CINEMATECA - FELICIDADE DE MENTIRA
Pobres passando-se por ricos é um dos enredos mais batidos do cinema, porém torna-se fascinante quando uma habilidosa diretora pega uma história que poderia ser mais uma qualquer e consegue transformá-la em algo diferente do que já foi mostrado e é isso que podemos ver em "Felicidade de Mentira" (The Bride Wore Red) dirigido por Dorothy Arzner.
"Felicidade de Mentira", aborda a história clássica da gata borralheira transformada em uma elegante dama, mas o que a diferencia das demais é a forma como ela é conduzida, além da forma como a protagonista é retratada. Não é pelo fato da protagonista ser pobre que ela necessariamente precisa agir com inferioridade e é isso que torna o filme atraente, justamente por trazer uma mocinha que no fundo é uma anti-heroína, indo contra tudo o que era mostrado nos filmes de Hollywood na época.
Em uma noite, um entediado conde chamado Armalia (George Zucco), após uma conversa filosófica com o amigo Rudi Pal (Robert Young), onde discutem o que separa e difere os ricos dos pobres, decide pegar a cantora de um cabaré e transformá-la em uma dama e deixá-la viver por duas semanas entre os ricos em um hotel. A escolhida é a ambiciosa Anni (Joan Crawford) que vê na oportunidade a chance perfeita de ascender socialmente.
Quando Anni chega à estação de trem, ela conhece Giulio (Franchot Tone), carteiro local, um homem simplório e sem grandes ambições. Ele a leva para o hotel e após isso torna-se presença constante em sua vida. No hotel, Anni vive sob a identidade de Anne Vivaldi, filha de um oficial, lá ela também reencontra uma antiga companheira de trabalho, Maria (Mary Philips) que torna-se sua cúmplice no plano de enriquecer.
No mesmo hotel, está Rudi que não a conheceu no cabaré, portanto não sabe do seu segredo. ele está acompanhado de sua noiva Maddalena (Lynne Carver), o pai dela e a Condessa di Meina (Billie Burke). Rudi encanta-se por Anni, mesmo estando comprometido e isso desagrada a Condessa que de cara nutre uma antipatia por Anni e sempre a alfineta de forma indireta. Ao perceber o interesse de Rudi, Anni decide encorajá-lo para conseguir casar-se com ele, mas ela acaba nutrindo um sentimento conflituoso pelo simplório Giulio que é o oposto de tudo o que ela ambiciona naquele momento.

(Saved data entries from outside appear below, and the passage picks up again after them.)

Lemma ex_cond_ok : cond_node_ok 30 1 ex_cond.
Proof.
  split; cbn [ex_cond cur_state cn_expr true_list false_list app].
  - lia.
  - unfold counted. simpl. lia.
  - apply Forall_singleton. split; [done|reflexivity].
  - unfold counted. simpl. lia.
  - unfold counted. simpl. lia.
  - apply Forall_singleton. split; [|reflexivity]. split; [|exact I]. split; [by apply ex_key_ok|by split].
Qed.

Lemma ex_class_check :
  class_named (p_symtab ex_built) PROCESS = None /\ class_named (p_symtab ex_built) DIR = None.
Proof. split; vm_compute; reflexivity. Qed.

Lemma ex_saved_ok : policy_ok ex_saved.
Proof.
  destruct ex_class_check as [Hc1 Hc2].
  assert (Hb : nprim (sym_bools (p_symtab ex_built)) = 1) by (vm_compute; reflexivity).
  assert (Hm : p_mls ex_built = 1) by (vm_compute; reflexivity).
  assert (Hsrc : forall l, Forall (fun b => 0 <= b < 2 ^ 32 - MAPSIZE) l -> ebitmap_wf (sources l)) by (intros l; apply sources_wf).
  split; cbn [pdb ex_saved handle_unknown android_extra policycaps process_class dir_class process_trans process_trans_dyntrans cond_list
    role_tr p_role_allow ocontexts range_tr ex_saved_db with_parts policyvers target_platform p_mls permissive_map te_avtab filename_trans
    filename_trans_count p_genfs type_val_to_struct type_attr_map].
  - lia.
  - reflexivity.
  - right. exact Hm.
  - reflexivity.
  - reflexivity.
  - apply Hsrc. repeat (apply Forall_cons; split; [unfold MAPSIZE; lia|]). apply Forall_nil_2.
  - apply Hsrc. apply Forall_cons; split; [unfold MAPSIZE; lia|]. apply Forall_nil_2.
  - exact ex_indexed.
  - change (0 = from_option cls_value 0 (class_named (p_symtab ex_built) PROCESS)). rewrite Hc1. reflexivity.
  - change (0 = from_option cls_value 0 (class_named (p_symtab ex_built) DIR)). rewrite Hc2. reflexivity.
  - change (0 = from_option (fun d => class_perm d TRANSITION) 0 (class_named (p_symtab ex_built) PROCESS)). rewrite Hc1. reflexivity.
  - change (0 = Z.lor 0 (from_option (fun d => class_perm d DYNTRANSITION) 0 (class_named (p_symtab ex_built) PROCESS))). rewrite Hc1. reflexivity.
  - exact ex_avtab_inv.
  - exact ex_storable.
  - replace (length (avtab_nodes ex_avtab)) with 3%nat by (vm_compute; reflexivity). lia.
  - unfold counted. simpl. lia.
  - change (Forall (cond_node_ok 30 (nprim (sym_bools (p_symtab ex_built)))) [ex_cond]). rewrite Hb. apply Forall_singleton. exact ex_cond_ok.
  - cbn [conds_fit ex_cond contents true_list false_list rules_fit]. split; [|split; [exact I|exact I]]. split; [intros H; discriminate H|exact I].
  - unfold counted. simpl. lia.
  - apply Forall_singleton. split_and!; try (unfold word; cbn; lia).
  - unfold counted. simpl. lia.
  - apply Forall_singleton. split; unfold word; cbn; lia.
  - exists ex_ft. split; [reflexivity|exact ex_saved_ft].
  - split; [reflexivity|]. split; [exact ex_saved_ocons|reflexivity].
  - exact ex_saved_genfs.
  - exact ex_saved_ranges.
  - exact ex_saved_maps.
Qed.
(* ===== verification/XzLzma2Spec.v ===== *)
(** * Feeding the LZMA decoder

    [lzma2_lzma] on any split of the input: the LZMA decoder is called only where every
    byte it may read is there, and the bytes it has not used are kept. *)

From S2P Require Import Prelude XzDefs XzRange XzDict XzLzma XzLzmaInv XzLzma2.

(** The state in which [lzma2_lzma] runs. *)
Record run_state (s : xz_dec_lzma2) (b : xz_buf) (h : list Z) : Prop := {
  rs_inv : lz_inv (lz_of s (b_out b)) h;
  rs_lim : d_pos (s_dict s) <= d_limit (s_dict s) <= d_end (s_dict s);
  rs_buf : xz_buf_ok b;
  rs_temp : zlen (temp_buf s) = TEMP_SIZE /\ 0 <= temp_size s <= 20;
  rs_comp : temp_size s <= compressed (s_lzma2 s) <= 65536 }.

(** From [s], [b] to [s'], [b']: decoded bytes are in the dictionary, input is used up. *)
Record ran2 (s : xz_dec_lzma2) (b : xz_buf) (s' : xz_dec_lzma2) (b' : xz_buf) (h h' : list Z) : Prop := {
  r2_steps : rtc lz_step h h';
  r2_rep : dict_rep (s_dict s') (b_out b') h';
  r2_moved : moved (s_dict s) (b_out b) (s_dict s') (b_out b') (zlen h' - zlen h);
  r2_grow : zlen h <= zlen h';
  r2_limit : d_pos (s_dict s') <= d_limit (s_dict s);
  r2_in : b_in b' = b_in b;
  r2_out_pos : b_out_pos b' = b_out_pos b;
  r2_in_pos : b_in_pos b <= b_in_pos b' <= in_size b;
  r2_buf : zlen (temp_buf s') = TEMP_SIZE;
  r2_lzma2 : s_lzma2 s' = set_compressed (compressed (s_lzma2 s')) (s_lzma2 s) }.

Lemma set_compressed_id l : set_compressed (compressed l) l = l.
Proof. by destruct l. Qed.
(* ===== verification/XzLzma2Loop.v ===== *)
(** * The loop of the LZMA2 decoder

    The cases of [xz_dec_lzma2_run] that produce output, and the loop: it always returns,
    never leaves its buffers, and keeps the invariant. *)

From S2P Require Import Prelude XzDefs XzRange XzDict XzLzma XzLzmaInv XzLzma2 XzLzma2Spec XzLzma2Run.

(** The dictionary is bound to the same output while bytes are decoded into it. *)
Lemma moved_bound d b d' b' n :
  moved d (b_out b) d' (b_out b') n -> dict_bound d b -> b_out_pos b' = b_out_pos b -> dict_bound d' b'.
Proof.
  intros Hm Hb Ho. pose proof (moved_out_size _ _ _ _ _ Hm) as Hs. destruct Hm.
  unfold dict_bound, out_size in *. destruct (d_buf d), (d_buf d'); simpl in *; try done.
  - by rewrite moved_mode, moved_end.
  - subst. rewrite moved_mode, moved_end, moved_start. rewrite Hs, Ho. done.
Qed.

(** Decoding and flushing together: the new part of the history is in the output. *)
Lemma run_flush s b s1 b1 h h1 :
  ran2 s b s1 b1 h h1 -> xz_buf_ok b -> dict_bound (s_dict s) b -> d_start (s_dict s) = d_pos (s_dict s) ->
  d_limit (s_dict s) <= d_pos (s_dict s) + (out_size b - b_out_pos b) ->
  d_limit (s_dict s) - d_pos (s_dict s) < 2 ^ 32 -> b_in_pos b1 <= in_size b1 ->
  exists d2 b2 xs, dict_flush (s_dict s1) b1 = Some (zlen xs, d2, b2)
    /\ h1 = h ++ xs /\ lz_out h xs h1
    /\ emitted b b2 (b_in_pos b1 - b_in_pos b) xs /\ xz_buf_ok b2
    /\ dict_idle d2 b2 h1 /\ dict_same (s_dict s) d2 /\ d_full d2 = d_full (s_dict s1)
    /\ zlen xs <= d_limit (s_dict s) - d_pos (s_dict s) /\ b_in_pos b2 = b_in_pos b1.
Proof.
  intros Hran Hb Hbd Hst Hlim H32 Hin. pose proof (ran2_buf_ok _ _ _ _ _ _ Hran Hb) as Hb1.
  destruct Hran. destruct (lz_steps_out _ _ r2_steps) as (xs & -> & Hlz).
  pose proof (moved_bound _ _ _ _ _ r2_moved Hbd r2_out_pos) as Hbd1.
  pose proof (moved_out_size _ _ _ _ _ r2_moved) as Hos.
  pose proof r2_moved as [Mp Ms Ml Me Msz Mx Ma Mm Mb Mo].
  assert (Hn : d_pos (s_dict s1) - d_start (s_dict s1) = zlen xs) by (rewrite Mp, Ms, zlen_app; lia).
  rewrite zlen_app in *.
  destruct (dict_flush_ok (s_dict s1) b1 (h ++ xs)) as (d2 & b2 & E & Hem & Hr2 & Hbd2 & Hs2 & Hm2 & Hd2);
    try done; try (rewrite Hn; unfold out_size in *; rewrite ?Hos, ?r2_out_pos; lia).
  rewrite Hn, suffix_app in *. exists d2, b2, xs. split; [done|]. split; [done|]. split; [done|].
  assert (Hem2 : emitted b b2 (b_in_pos b1 - b_in_pos b) xs).
  { destruct Hem. split; try congruence; try lia.
    - intros j Hj. rewrite em_before by lia. unfold out_frame in Mo.
      destruct (d_buf (s_dict s)) as [|m|off] eqn:Eb; [by rewrite Mo|by rewrite Mo|].
      apply Mo. unfold dict_bound in Hbd. rewrite Eb in Hbd. lia.
    - intros j Hj. rewrite <-em_data by done. f_equal. lia. }
  split; [exact Hem2|].
  assert (Hsz : b_out_pos b + zlen xs <= out_size b) by lia.
  split.
  { eapply emitted_buf_ok; [exact Hem2|done|lia| |]; destruct Hem, Hem2; unfold in_size, out_size in *.
    - rewrite em_in, em_in_pos. lia.
    - rewrite em_size0, em_out_pos0. lia. }
  split; [split; [done|]; split; [done|]; split; [done|]; by rewrite Hd2 in Hm2 |- *|].
  split; [rewrite Hd2; unfold dict_same; simpl; by split_and!|].
  split; [by rewrite Hd2|]. split; [rewrite Mp in *; lia|]. destruct Hem. lia.
Qed.

(** What the invariant says at [SEQ_LZMA_RUN]. *)
Record run_facts (s : xz_dec_lzma2) (b : xz_buf) (h : list Z) : Prop := {
  rf_reset : need_dict_reset (s_lzma2 s) = false;
  rf_props : need_props (s_lzma2 s) = false;
  rf_idle : dict_idle (s_dict s) b h;
  rf_lz : lz_inv (lz_of s (b_out b)) h;
  rf_init : 0 <= init_bytes_left (s_rc s) <= RC_INIT_BYTES;
  rf_temp : 0 <= temp_size s <= 20;
  rf_comp : temp_size s <= compressed (s_lzma2 s) <= 65536;
  rf_unc : 1 <= uncompressed (s_lzma2 s) <= 2 ^ 21 }.

Lemma l2_run_facts s b h : l2_inv s b h -> sequence (s_lzma2 s) = SEQ_LZMA_RUN -> run_facts s b h.
Proof.
  intros Hi Hseq.
  assert (Hnr : need_dict_reset (s_lzma2 s) = false).
  { destruct (need_dict_reset (s_lzma2 s)) eqn:E; [|done]. pose proof (i_reset _ _ _ Hi E). congruence. }
  assert (Hnp : need_props (s_lzma2 s) = false)
    by (apply (i_props _ _ _ Hi); unfold heads_lzma; by rewrite Hseq).
  pose proof (i_ready _ _ _ Hi Hnr Hnp ltac:(unfold heads_props; by rewrite Hseq)) as [Hlz Hini].
  pose proof (i_seq _ _ _ Hi) as Hsok. unfold seq_ok in Hsok. rewrite Hseq in Hsok.
  destruct Hsok as (Hts & Hcomp & Hunc). split; try done. by apply (i_idle _ _ _ Hi).
Qed.
(* ===== verification/XzStream.v ===== *)
(** * The .xz stream decoder (xz-embedded/xz_dec_stream.c)

    Stream and block headers, blocks, index and footer, on a caller-supplied buffer that
    may end anywhere.  The build has no CRC64, no BCJ filters and no [XZ_DEC_ANY_CHECK]. *)

From S2P Require Import Prelude XzCrc32 XzDefs XzRange XzDict XzLzma XzLzma2.

Inductive dec_seq :=
| SEQ_STREAM_HEADER | SEQ_BLOCK_START | SEQ_BLOCK_HEADER | SEQ_BLOCK_UNCOMPRESS
| SEQ_BLOCK_PADDING | SEQ_BLOCK_CHECK | SEQ_INDEX | SEQ_INDEX_PADDING | SEQ_INDEX_CRC32
| SEQ_STREAM_FOOTER.

#[export] Instance dec_seq_eq_dec : EqDecision dec_seq.
Proof. solve_decision. Defined.

Inductive index_seq := SEQ_INDEX_COUNT | SEQ_INDEX_UNPADDED | SEQ_INDEX_UNCOMPRESSED.

(** [struct xz_dec_hash]: two 64-bit integers, a 32-bit one and four bytes of padding. *)
Record xz_dec_hash := XzHash { h_unpadded : Z; h_uncompressed : Z; h_crc32 : Z }.

Record block_header_t := BlockHeader { bh_compressed : Z; bh_uncompressed : Z; bh_size : Z }.
Record block_t := Block { bl_compressed : Z; bl_uncompressed : Z; bl_count : Z; bl_hash : xz_dec_hash }.
Record index_t := Index { ix_sequence : index_seq; ix_size : Z; ix_count : Z; ix_hash : xz_dec_hash }.
Record temp_t := Temp { t_pos : Z; t_size : Z; t_buf : list Z }.

Record xz_dec := XzDec {
  x_seq : dec_seq; x_pos : Z; x_vli : Z; x_in_start : Z; x_out_start : Z; x_crc : Z;
  x_check_type : Z; x_mode : xz_mode; x_allow_buf_error : bool;
  x_block_header : block_header_t; x_block : block_t; x_index : index_t; x_temp : temp_t;
  x_lzma2 : xz_dec_lzma2 }.

Definition STREAM_HEADER_SIZE : Z := 12.
Definition HEADER_MAGIC : list Z := [0xFD; 0x37; 0x7A; 0x58; 0x5A; 0x00].
Definition HEADER_MAGIC_SIZE : Z := 6.
Definition FOOTER_MAGIC : list Z := [0x59; 0x5A].
Definition VLI_UNKNOWN : Z := 2 ^ 64 - 1.
Definition VLI_BYTES_MAX : Z := 9.
Definition XZ_CHECK_CRC32 : Z := 1.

Mesmo sendo a mocinha e a protagonista, Anni não é de longe uma heroína sonhadora ou ingênua, mesmo nas entrelinhas o filme mostra que ela é uma prostituta no cabaré em que trabalha, por isso ela vê nessa chance, a oportunidade de casar-se com um homem rico e esquecer seu passado. A sua ambição e às vezes a falta de um sentimento humano, fazem com que ela torne-se uma anti-heroína. Seu desprezo por Giulio é causado por ele ser o que ela no fundo sempre quis, mas como o dinheiro manda no mundo, ela procura em um homem a segurança financeira, em primeiro lugar.
Como em todo filme de Dorothy, a rivalidade feminina não é influenciada, com certeza vocês estão cansados de ler isso em meus textos sobre os filmes dirigidos por ela que escrevo, mas é uma das características do cinema da diretora e em cada filme essa característica é abordada de forma diferente. A única pedra no sapato de Anni é a Condessa que por ser rica e esnobe faz questão de alfinetá-la e a Condessa de longe percebe que Anni não é o que aparenta, mas mesmo assim não é um embate forte, apenas um tempero para a história. A relação de Anni com Maddalena também é abordada de forma diferente, mesmo Anni envolvendo-se explicitamente com seu noivo, não há conflitos entre as duas personagens, elas conseguem se entender sem a necessidade de conflitos.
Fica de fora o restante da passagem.